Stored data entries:
Section slots.
Context {serde : TaskSerde} {crypto : CxCrypto} (cfg : app_config).
Context {Body : Type} (to_bytes : Body -> Z -> option (list byte)).

Notation exec := (Concurrent.exec (tperform (ac_task_rate_limit cfg)) te_now (node_program cfg to_bytes) tenv task_world_new).
Notation event := (Concurrent.event tresp).

(** ** One request's slot *)

(** No slot; about to try with a capacity read; holding one; over capacity and
    about to give it back. *)
Inductive slot := NoSlot | Trying (cap : Z) | Holding | Excess.

Definition slot_upd (s : slot) (a : task_action) : tresp a -> slot :=
  match a return tresp a -> slot with
  | ReadHhmm => fun current => Trying (effective_max_concurrent cfg current)
  | FetchAdd => fun prev => match s with Trying cap => if prev <? cap then Holding else Excess | _ => s end
  | FetchSub => fun _ => NoSlot
  | _ => fun _ => s
  end.
Definition slot_allowed (s : slot) (a : task_action) : Prop :=
  match a with
  | ReadHhmm => s = NoSlot
  | FetchAdd => exists current, s = Trying (effective_max_concurrent cfg current)
  | FetchSub => s = Holding \/ s = Excess
  | Handle _ => s = Holding
  | _ => match s with Trying _ | Excess => False | _ => True end
  end.
(** A panic is the only way to end with the slot. *)
Definition slot_end (s : slot) (o : task_end) : Prop := match o with Panicked => s = Holding | _ => s = NoSlot end.

Notation slotted := (along slot_upd slot_allowed).

Lemma try_slot_slotted {R} (fin : slot -> R -> Prop) granted refused :
  slotted fin Holding granted -> slotted fin NoSlot refused -> slotted fin NoSlot (try_slot cfg granted refused).
Proof.
  intros Hg Hr. unfold try_slot. split; [done|]. intros current. split; [by eexists|]. intros prev. cbn [slot_upd].
  destruct (prev <? effective_max_concurrent cfg current); [done|]. split; [by right|]. by intros [].
Qed.
(* ===== verification/NodeTaskGates.v ===== *)
(** * What one task request does

    Along every path of the task endpoint: the handler runs at most once and
    only behind all gates, the reply says what the handler answered, and every
    handled task is counted once. *)

From stdpp Require Import vector.
From S2P Require Import Prelude Program Text Json Cbor HttpResource Gate ClientTypes ClientEffects Confidential Provider NodeTask.

Notation trace := (list (step tresp)).

(** ** Reading a trace *)

Definition handled_in (x : step tresp) : option (TaskRequest * outcome json) :=
  match x with
  | Did a r => match a return tresp a -> option (TaskRequest * outcome json) with
               | Handle q => fun o => Some (q, o)
               | _ => fun _ => None
               end r
  end.
Definition counted_in (x : step tresp) : option bool :=
  match x with Did a _ => match a with AddSuccess => Some true | AddFailed => Some false | _ => None end end.
Definition receipt_in (x : step tresp) : option receipt :=
  match x with Did a _ => match a with SpawnReceipt r => Some r | _ => None end end.

(** The handler's calls, the outcomes counted and the receipts, in order. *)
Definition handled (tr : trace) : list (TaskRequest * outcome json) := omap handled_in tr.
Definition counted (tr : trace) : list bool := omap counted_in tr.
Definition receipts (tr : trace) : list receipt := omap receipt_in tr.

Lemma omap_snoc {A B} (f : A -> option B) l x : omap f (l ++ [x]) = omap f l ++ option_list (f x).
Proof. rewrite omap_app. simpl. by destruct (f x). Qed.

Section gates.
Context {serde : TaskSerde} {crypto : CxCrypto} (cfg : app_config).
Context {Body : Type} (to_bytes : Body -> Z -> option (list byte)).

(** ** What has to happen before the handler *)

Record gated (headers : HeaderMap) (req : TaskRequest) (tr : trace) : Prop := {
  gt_rate : 0 < ac_task_rate_limit cfg -> forall origin, header_str headers "origin" = Some origin ->
    Did (resp:=tresp) (RateAllow origin) true ∈ tr;
  gt_intent : permits_intent (ac_cip_policy cfg) (tq_intent req) = true;
  gt_drain : exists st now, Did (resp:=tresp) ReadStability st ∈ tr /\ Did (resp:=tresp) ReadUnix now ∈ tr /\
    is_draining st now = false
}.
Definition admitted (tr : trace) : Prop :=
  exists current prev, Did (resp:=tresp) ReadHhmm current ∈ tr /\ Did (resp:=tresp) FetchAdd prev ∈ tr /\
    prev < effective_max_concurrent cfg current.
Definition fresh (req : TaskRequest) (tr : trace) : Prop :=
  (forall n, tq_nonce req = Some n -> Did (resp:=tresp) (CheckNonce n) true ∈ tr) /\
  (ac_enable_idempotency cfg = true -> tq_task_id req <> EmptyString ->
     exists now, Did (resp:=tresp) (CheckTask (tq_task_id req) now) true ∈ tr).

(** The request as the handler gets it, with the secret of its envelope. *)
Definition opened (headers : HeaderMap) (req q : TaskRequest) (secret : option (list byte)) : Prop :=
  (secret = None /\ q = with_trace req headers /\ (tq_payload req <> JNull \/ tq_iicp_conf req = None)) \/
  (exists conf key p s, tq_payload req = JNull /\ tq_iicp_conf req = Some conf /\ ac_cx_private_key cfg = Some key /\
     decrypt_payload_with_context conf key = Val (p, s) /\ secret = Some s /\ q = with_trace (with_clear_payload req p) headers).

Definition cleared (headers : HeaderMap) (req q : TaskRequest) (secret : option (list byte)) (tr : trace) : Prop :=
  gated headers req tr /\ admitted tr /\ fresh req tr /\ opened headers req q secret /\
  (response_required q = true -> is_Some secret).

(** ** How a handled request ends *)

(** The receipt a counted success may cause. *)
Definition receipt_for (q : TaskRequest) (v : json) (tr : trace) (r : receipt) : Prop :=
  Did (resp:=tresp) ReadHmacKey (rc_hmac_key r) ∈ tr /\ rc_hmac_key r <> EmptyString /\
  Did (resp:=tresp) ReadToken (rc_token r) ∈ tr /\ rc_node_id r = ac_node_id cfg /\ rc_task_id r = tq_task_id q /\
  rc_tokens_used r = tokens_used v /\ rc_result r = v /\ rc_querying_node_id r = tq_source_node_id q.

(** The envelope of a reply that had to be sealed. *)
Definition sealed_for (q : TaskRequest) (secret : option (list byte)) (v : json) (sealed : option envelope) : Prop :=
  if response_required q
  then exists s (nonce : vec byte 12) env, secret = Some s /\ sealed = Some env /\
         encrypt_response nonce (plain_response (tq_task_id q) v) s (tq_task_id q) = Ok env
  else sealed = None.

Definition reply_ok (q : TaskRequest) (secret : option (list byte)) (o : outcome json) (tr : trace) (r : http_reply) : Prop :=
  match o with
  | Panic => False
  | Fail _ => r = error_response (tq_task_id q) "task execution failed" /\ counted tr = [false] /\ receipts tr = []
  | Val v =>
      (r = error_response (tq_task_id q) "task response encryption failed" /\ counted tr = [false] /\ receipts tr = [] /\
       response_required q = true) \/
      (exists sealed, sealed_for q secret v sealed /\ r = success_response (tq_task_id q) v sealed /\
         ((rp_status r <> 200 /\ counted tr = [false] /\ receipts tr = []) \/
          (rp_status r = 200 /\ counted tr = [true] /\
           (receipts tr = [] \/ exists rc, receipts tr = [rc] /\ receipt_for q v tr rc))))
  end.

(** Nothing was handled, counted or awarded yet. *)
Definition quiet (tr : trace) : Prop := handled tr = [] /\ counted tr = [] /\ receipts tr = [].

Definition gate_ok (headers : HeaderMap) (body : Body) (tr : trace) (a : task_action) : Prop :=
  match a with
  | Handle q => quiet tr /\ exists encoded req secret, read_request_body to_bytes headers body = Ok encoded /\
      task_from_slice encoded = Some req /\ cleared headers req q secret tr
  | _ => True
  end.

Definition end_ok (headers : HeaderMap) (body : Body) (tr : trace) (o : task_end) : Prop :=
  match o with
  | Replied r =>
      (quiet tr /\ 400 <= rp_status r) \/
      (exists q o encoded req secret, handled tr = [(q, o)] /\ read_request_body to_bytes headers body = Ok encoded /\
         task_from_slice encoded = Some req /\ cleared headers req q secret tr /\ reply_ok q secret o tr r)
  | _ => counted tr = [] /\ receipts tr = []
  end.

(** ** Growing traces *)

Lemma handled_snoc tr x : handled (tr ++ [x]) = handled tr ++ option_list (handled_in x).
Proof. apply omap_snoc. Qed.
Lemma counted_snoc tr x : counted (tr ++ [x]) = counted tr ++ option_list (counted_in x).
Proof. apply omap_snoc. Qed.
Lemma receipts_snoc tr x : receipts (tr ++ [x]) = receipts tr ++ option_list (receipt_in x).
Proof. apply omap_snoc. Qed.

Lemma gated_snoc headers req tr x : gated headers req tr -> gated headers req (tr ++ [x]).
Proof.
  intros [Hr Hi (st & now & H1 & H2 & H3)]. split; [intros; apply elem_of_app; left; auto|done|].
  exists st, now. split; [apply elem_of_app; by left|]. split; [apply elem_of_app; by left|done].
Qed.
Lemma admitted_snoc tr x : admitted tr -> admitted (tr ++ [x]).
Proof.
  intros (c & p & H1 & H2 & H3). exists c, p. split; [apply elem_of_app; by left|]. split; [apply elem_of_app; by left|done].
Qed.
Lemma fresh_snoc req tr x : fresh req tr -> fresh req (tr ++ [x]).
Proof.
  intros [H1 H2]. split; [intros; apply elem_of_app; left; auto|]. intros He Hn. destruct (H2 He Hn) as [now H].
  exists now. apply elem_of_app. by left.
Qed.
Lemma cleared_snoc headers req q secret tr x : cleared headers req q secret tr -> cleared headers req q secret (tr ++ [x]).
Proof.
  intros (H1 & H2 & H3 & H4). split; [by apply gated_snoc|]. split; [by apply admitted_snoc|]. split; [by apply fresh_snoc|done].
Qed.

(** ** After the handler *)

Section request.
Context (headers : HeaderMap) (body : Body) (encoded : list byte) (req : TaskRequest).
Context (Hread : read_request_body to_bytes headers body = Ok encoded) (Hreq : task_from_slice encoded = Some req).

Notation paths := (along log (gate_ok headers body) (end_ok headers body)).

(** The state after a handler call: what was counted so far. *)
Record after (q : TaskRequest) (secret : option (list byte)) (o : outcome json) (c : list bool) (tr : trace) : Prop := {
  af_handled : handled tr = [(q, o)];
  af_counted : counted tr = c;
  af_receipts : receipts tr = [];
  af_cleared : cleared headers req q secret tr
}.

Lemma after_log q secret o c tr a (r : tresp a) :
  handled_in (Did a r) = None -> receipt_in (Did a r) = None ->
  after q secret o c tr -> after q secret o (c ++ option_list (counted_in (Did a r))) (log tr a r).
Proof.
  intros Hh Hr [H1 H2 H3 H4]. unfold log.
  split; [by rewrite handled_snoc, Hh, H1|by rewrite counted_snoc, H2|by rewrite receipts_snoc, Hr, H3|by apply cleared_snoc].
Qed.

(** The end of a handled request. *)
Lemma replied_ok q secret o c tr r :
  after q secret o c tr -> reply_ok q secret o tr r -> end_ok headers body tr (Replied r).
Proof. intros [H1 H2 H3 H4] Hr. right. by exists q, o, encoded, req, secret. Qed.

Lemma add_latency_paths (P : trace -> Prop) tr ms k :
  (forall tr a r, P tr -> counted_in (Did a r) = None -> handled_in (Did a r) = None -> receipt_in (Did a r) = None ->
     P (log tr a r)) ->
  P tr -> (forall tr, P tr -> paths tr k) -> paths tr (add_latency ms k).
Proof.
  intros Hp H Hk. unfold add_latency. destruct (0 <? ms); [|by apply Hk]. split; [done|]. intros r. apply Hk. by apply Hp.
Qed.

Lemma after_stable q secret o c tr a (r : tresp a) :
  after q secret o c tr -> counted_in (Did a r) = None -> handled_in (Did a r) = None -> receipt_in (Did a r) = None ->
  after q secret o c (log tr a r).
Proof.
  intros H Hc Hh Hr. pose proof (after_log _ _ _ _ _ _ r Hh Hr H) as H'. rewrite Hc in H'. simpl in H'. by rewrite app_nil_r in H'.
Qed.

Lemma award_paths q secret v sealed tr :
  after q secret (Val v) [true] tr -> sealed_for q secret v sealed ->
  rp_status (success_response (tq_task_id q) v sealed) = 200 ->
  paths tr (award cfg (tq_task_id q) v (tq_source_node_id q) (success_response (tq_task_id q) v sealed)).
Proof.
  intros Ha Hs H200. unfold award. split; [done|]. intros key.
  assert (after q secret (Val v) [true] (log tr ReadHmacKey key)) as Ha1 by (by apply after_stable).
  unfold str_is_empty. destruct (String.eqb_spec key empty_str) as [|Hk].
  - eapply replied_ok; [exact Ha1|]. right. exists sealed. split; [done|]. split; [done|]. right. split; [done|].
    split; [apply Ha1|]. left. apply Ha1.
  - split; [done|]. intros token. set (tr2 := log (log tr ReadHmacKey key) ReadToken token).
    assert (after q secret (Val v) [true] tr2) as Ha2 by (by apply after_stable).
    split; [done|]. intros u.
    set (rc := mkTaskReceipt token key (ac_node_id cfg) (tq_task_id q) (tokens_used v) v (tq_source_node_id q)).
    right. destruct Ha2 as [A1 A2 A3 A4]. exists q, (Val v), encoded, req, secret. unfold log at 1.
    split; [by rewrite handled_snoc, A1|]. split; [done|]. split; [done|]. split; [by apply cleared_snoc|].
    right. exists sealed. split; [done|]. split; [done|]. right. split; [done|].
    split; [unfold log at 1; by rewrite counted_snoc, A2|]. right. exists rc.
    split; [unfold log at 1; by rewrite receipts_snoc, A3|].
    split; [|split; [exact Hk|split; [|done]]].
    + apply elem_of_app. left. apply elem_of_app. left. apply elem_last.
    + apply elem_of_app. left. apply elem_last.
Qed.

Lemma failed_paths q secret o tr ms r :
  after q secret o [] tr -> (forall tr, after q secret o [false] tr -> reply_ok q secret o tr r) ->
  paths tr (Act AddFailed (fun _ => add_latency ms (Ret (Replied r)))).
Proof.
  intros Ha Hr. split; [done|]. intros u. apply (add_latency_paths (after q secret o [false])).
  - intros. by apply after_stable.
  - by apply (after_log _ _ _ [] _ AddFailed u).
  - intros tr' Ha'. eapply replied_ok; [exact Ha'|]. by apply Hr.
Qed.

Lemma succeeded_paths q secret v sealed ms tr :
  after q secret (Val v) [] tr -> sealed_for q secret v sealed ->
  paths tr (succeeded cfg (tq_task_id q) v (tq_source_node_id q) ms sealed).
Proof.
  intros Ha Hs. unfold succeeded.
  destruct (Z.eqb_spec (rp_status (success_response (tq_task_id q) v sealed)) 200) as [H200|H200]; cbn [negb].
  - split; [done|]. intros u. apply (add_latency_paths (after q secret (Val v) [true])).
    + intros. by apply after_stable.
    + by apply (after_log _ _ _ [] _ AddSuccess u).
    + intros tr' Ha'. by eapply award_paths.
  - apply (failed_paths q secret (Val v)); [done|]. intros tr' [A1 A2 A3 A4]. right. exists sealed.
    split; [done|]. split; [done|]. by left.
Qed.

Lemma respond_paths q secret started o tr :
  after q secret o [] tr -> o <> Panic -> (response_required q = true -> is_Some secret) ->
  paths tr (respond cfg (tq_task_id q) (response_required q) secret (tq_source_node_id q) started o).
Proof.
  intros Ha Ho Hsec. destruct o as [v|e|]; [| |done]; cbn [respond]; (split; [done|]); intros now.
  all: assert (after q secret _ [] (log tr ReadClock now)) as Ha1 by (by apply after_stable; [exact Ha|..]).
  - destruct (response_required q) eqn:Eq; [|apply (succeeded_paths q secret); [done|unfold sealed_for; by rewrite Eq]].
    destruct Hsec as [s ->]; [done|]. split; [done|]. intros nonce.
    assert (after q (Some s) (Val v) [] (log (log tr ReadClock now) RandomNonce nonce)) as Ha2 by (by apply after_stable).
    destruct (encrypt_response _ _ _ _) as [env|err] eqn:Ee.
    + apply (succeeded_paths q (Some s)); [done|]. unfold sealed_for. rewrite Eq. by exists s, nonce, env.
    + apply (failed_paths q (Some s) (Val v)); [done|]. intros tr' [A1 A2 A3 A4]. left. done.
  - apply (failed_paths q secret (Fail e)); [done|]. intros tr' [A1 A2 A3 A4]. done.
Qed.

About this task:
Within the data above, the lines from the one with "(* ===== verification/NodeTaskGates.v" to the one with "gt_intent : permits_intent" must be repeated exactly; no other line belongs in the answer.

Solution to the exercise:
(* ===== verification/NodeTaskGates.v ===== *)
(** * What one task request does

    Along every path of the task endpoint: the handler runs at most once and
    only behind all gates, the reply says what the handler answered, and every
    handled task is counted once. *)

From stdpp Require Import vector.
From S2P Require Import Prelude Program Text Json Cbor HttpResource Gate ClientTypes ClientEffects Confidential Provider NodeTask.

Notation trace := (list (step tresp)).

(** ** Reading a trace *)

Definition handled_in (x : step tresp) : option (TaskRequest * outcome json) :=
  match x with
  | Did a r => match a return tresp a -> option (TaskRequest * outcome json) with
               | Handle q => fun o => Some (q, o)
               | _ => fun _ => None
               end r
  end.
Definition counted_in (x : step tresp) : option bool :=
  match x with Did a _ => match a with AddSuccess => Some true | AddFailed => Some false | _ => None end end.
Definition receipt_in (x : step tresp) : option receipt :=
  match x with Did a _ => match a with SpawnReceipt r => Some r | _ => None end end.

(** The handler's calls, the outcomes counted and the receipts, in order. *)
Definition handled (tr : trace) : list (TaskRequest * outcome json) := omap handled_in tr.
Definition counted (tr : trace) : list bool := omap counted_in tr.
Definition receipts (tr : trace) : list receipt := omap receipt_in tr.

Lemma omap_snoc {A B} (f : A -> option B) l x : omap f (l ++ [x]) = omap f l ++ option_list (f x).
Proof. rewrite omap_app. simpl. by destruct (f x). Qed.

Section gates.
Context {serde : TaskSerde} {crypto : CxCrypto} (cfg : app_config).
Context {Body : Type} (to_bytes : Body -> Z -> option (list byte)).

(** ** What has to happen before the handler *)

Record gated (headers : HeaderMap) (req : TaskRequest) (tr : trace) : Prop := {
  gt_rate : 0 < ac_task_rate_limit cfg -> forall origin, header_str headers "origin" = Some origin ->
    Did (resp:=tresp) (RateAllow origin) true ∈ tr;
  gt_intent : permits_intent (ac_cip_policy cfg) (tq_intent req) = true;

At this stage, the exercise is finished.